Pada malam hari acara ini diisi dengan permainan kartu remi bagi kaum laki-laki sambil mendengarkan musik daerah Jambi dan musik dangdut, sedangkan para wanita memasak kueh godok cakuih untuk persiapan siang harinya. Sebelum acara Nanjak dimulai, semua masyarakat yang ikut Nanjak padi sarapan bersama di pondok, kemudian bagi yang laki-laki bersiap untuk menuju ke ladang (tengah umo). Mereka mulai menanjak dengan menggunakan kayu yang diruncingi. Menurut Huzaimah (22 tahun), Menanjak di sini maksudnya menanam padi dengan menggunakan tanjak yaitu kayu bulat yang ujungnya diruncingi dan ditancapkan ke tanah. Ia menambahkan bahwa Selang Nanjak ini bertujuan untuk menjalin hubungan silahturahmi, tolong-menolong, dan bahu-membahu. Sedangkan para wanita yang masih muda menyusul ke ladang dengan membawa benih, dan memasukkan benih tersebut ke dalam tanah yang sudah ditanjak para laki-laki. Sebelum ditanam benih-benih tersebut diberi pupuk agar tidak diserang serangga. Khoirunas (22 tahun) mengatakan bahwa dalam satu lubang tanah yang sudah ditanjak tidak boleh terlalu banyak dimasukkan benih karena benih yang terlalu banyak akan menghasilkan padi yang kurang bagus. Sedangkan wanita yang sudah agak tua tinggal di pondok untuk memasak bubur ayak dan bubur jerghing untuk cemilan orang-orang yang bekerja di ladang,  serta memasak untuk makan siang
Pada tengah hari mereka beristirahat untuk melepas lelah, mereka makan bersama di pondok, dan melaksanakan shalat zuhur, setelah itu mereka beristirahat lagi sambil mengobrol, kemudian melanjutkan bekerja hingga pukul 17.30 WIB. Setelah itu mereka membersihkan ladang dan pondok. Untuk acara penutup, si pemilik ladang disiram dengan air sebagai wujud kegembiraan karena sudah selesai penanaman padinya, kemudian mereka pulang ke rumah masing-masing.
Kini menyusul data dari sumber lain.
Lemma inv_pool c bs p : chainInv c bs -> chainInv (setPool p c) bs.
Proof. by intros []; constructor. Qed.

Lemma validateTxs_ok c bs b :
  chainInv c bs ->
  runs (fun msg c' => keeps bs c c' /\ partPanics b msg c') (validateTxs b) c (fun _ c' => keeps bs c c' /\ latestCP c' = latestCP c).
Proof.
  intros Hc. unfold runs, validateTxs. destruct (collectTxs _ _) as [rets|] eqn:Er; [|done].
  destruct (pool_batchAdd _ _) as [[added|[]|msg] p] eqn:Ep; (split; [split; [by apply inv_pool|done]|]); [done|].
  by apply (panics_txs _ _ _ (ch_pool c) rets).
Qed.

Lemma executeTransaction_ok c bs b slice :
  chainInv c bs -> length slice = length (b_Transactions b) ->
  runs (fun msg c' => keeps bs c c' /\ partPanics b msg c') (executeTransaction b slice) c
    (fun r c' => keeps bs c c' /\ forall ps, r = Some ps -> vetted (hashOf b) ps).
Proof.
  intros Hc Hlen. apply runs_bind, runs_get. destruct (cacheGet (bh_Hash (b_Header b)) (verifiedBlocks c)) as [cached v] eqn:E.
  pose proof (cacheGet_held (bh_Hash (b_Header b)) (verifiedBlocks c)) as Hget. pose proof (cacheGet_keeps (bh_Hash (b_Header b)) (verifiedBlocks c)) as Hkeep.
  rewrite E in Hget, Hkeep. simpl in Hget, Hkeep. apply runs_bind, runs_modify.
  assert (keeps bs c (setVerified v c)) as Hk.
  { split; [|done]. apply inv_verified; [done|]. intros h ps. rewrite Hkeep. apply (ci_verified _ _ Hc). }
  destruct cached as [ps|].
  { apply runs_ret. split; [done|]. intros ? [= <-]. by apply (ci_verified _ _ Hc). }
  destruct (queryBlockHeaderByHash _ _) as [pre|] eqn:Eq; [|by apply runs_ret].
  destruct (negb (canOpen _ _)); [by apply runs_ret|]. apply runs_bind.
  destruct (processBlock _ _ _ _ _) as [[[[[[stateTree evictTxs] executed] receipts] gasFee] st]|[]|msg] eqn:Ep; simpl.
  2:{ apply runs_panic. split; [done|]. by apply (panics_process _ _ _ pre slice). }
  apply runs_ret. case_bool_decide as H1; [|by apply runs_ret]. destruct (_ =? _)%nat; [|by apply runs_ret].
  destruct (gasFee =? _) eqn:H2; [|by apply runs_ret]. case_bool_decide as H3; [|by apply runs_ret].
  case_bool_decide as H4; [|by apply runs_ret]. simpl. apply runs_bind, runs_modify, runs_ret.
  apply Z.eqb_eq in H2. assert (vetted (hashOf b) (mkPost st receipts evictTxs executed)) as Hv.
  { unfold vetted. do 5 eexists. exists (b_Header b). simpl. rewrite Ep, H2, H3. done. }
  split; [|by intros ? [= <-]]. destruct Hk as (Hk & _). split; [|done]. apply inv_verified; [done|].
  intros h ps [[-> ->]|[_ Hh]]%cacheAdd_held; [done|by apply (ci_verified _ _ Hk)].
Qed.
Lemma freshStore_inv : pruneInv noCode noBooks [] freshStore.
Proof.
  constructor; [|apply holds_new]. constructor; [|done|intros x Hx; by apply not_elem_of_nil in Hx].
  exact (history_inv noCode emptyRoot_keccak _ _ (history_new noCode true)).
Qed.

Lemma storeAccount_run : storeAccount newDB = Ok (leafHash, db2).
Proof. unfold storeAccount. rewrite run1. exact run2. Qed.

Lemma storing0 : storing noCode noBooks newDB books2 db2.
Proof.
  eapply storing_op; [|exact allowed1|exact run1|]; [exact I|]. eapply storing_op; [|exact allowed2|exact run2|]; [exact I|]. apply storing_done.
Qed.

Lemma pruning_keeps_states_witness :
  exists s', saveBlockState (H := sampleCodecs []) sampleConfig true noChain None 5 storeAccount freshStore = Ok s' /\ opens (st_trie s') leafHash accounts0.
Proof.
  destruct (pruning_keeps_states (CO := sampleCodecs []) noCode emptyRoot_keccak sampleConfig noBooks [] noChain None 5 storeAccount freshStore leafHash accounts0 db2 books2
    freshStore_inv) as (s' & B' & b' & E & _ & _ & Hk & Ho).
  - done.
  - intros h bh Hb. unfold queryBlockHeaderCeil, queryBlockHashCeil in Hb. change (seek h noChain) with ([] : list (Z * Hash)) in Hb. done.
  - exact storeAccount_run.
  - exact storing0.
  - apply lookup_insert_eq.
  - exact leaf_nonzero.
  - right. left. apply (bool_decide_unpack _). vm_compute. exact I.
  - exact leaf_room.
  - exists s'. split; [exact E|]. apply (Ho (mkItem leafHash 5) true accounts0); [|exact leaf_stands]. exact (Hk I).
Defined.

Definition savedHeader : BlockHeader := mkBlockHeader (smallHash 3) 7 zeroB32 0 [] 0 0 [] zeroB32 [] 1 zeroB32 zeroB32 leafHash [] [] 0.
Definition savedChain : chainDB := mkChainDB {[smallHash 3 := [Byte.x02]]} {[7 := smallHash 3]} ∅ ∅ None.

Lemma savedChain_ceil : queryBlockHeaderCeil (H := sampleCodecs [savedHeader]) savedChain (wrap64 (6 + 1)) = Some savedHeader.
Proof. reflexivity. Qed.

Definition queueOfOne : Prque Hash := match Push leafHash 7 NewPrque with Ok q => q | _ => NewPrque end.
Definition savedStore : stateStore := mkStore db3 0 0 queueOfOne ∅.

Lemma savedStore_inv : pruneInv noCode books3 [mkItem leafHash 7] savedStore.
Proof.
  constructor.
  - constructor.
    + exact (history_inv noCode emptyRoot_keccak _ _ history3).
    + intros r. rewrite queued_cons. reflexivity.
    + intros x ->%list_elem_of_singleton. split; [exact leaf_nonzero|]. exists accounts0. exact leaf_stands.
  - unfold savedStore, queueOfOne. cbn [st_triegc].
    destruct (Push_bag 0 NewPrque [] leafHash 7 (holds_new 0)) as (q & -> & Hq); [by split|exact Hq].
Qed.

Lemma persisted_state_survives_witness :
  exists s', persist (H := sampleCodecs [savedHeader]) sampleConfig savedChain [mkItem leafHash 3] 6 savedStore = Ok s' /\
    opens (NewDatabase (diskdb (st_trie s')) true) leafHash accounts0.
Proof.
  destruct (persisted_state_survives (CO := sampleCodecs [savedHeader]) noCode emptyRoot_keccak sampleConfig books3 [mkItem leafHash 7] savedChain [mkItem leafHash 3] 6
    savedStore savedHeader accounts0 true savedStore_inv) as (s' & E & _ & Ho & _).
  - vm_compute. discriminate.
  - exact savedChain_ceil.
  - left.
  - exact leaf_stands.
  - exists s'. split; [exact E|exact Ho].
Defined.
Huzaimah, sangat merindukan tradisi ini, ia mengatakan ingin kembali merasakan kebersamaan dan saling tolong-menolong serta bahu-membahu antar sesama anggota masyarakat, namun sayang tradisi ini sudah punah, sudah tidak ada lagi yang melestarikan budaya ini, karena perubahan zaman dan perkembangan teknologi.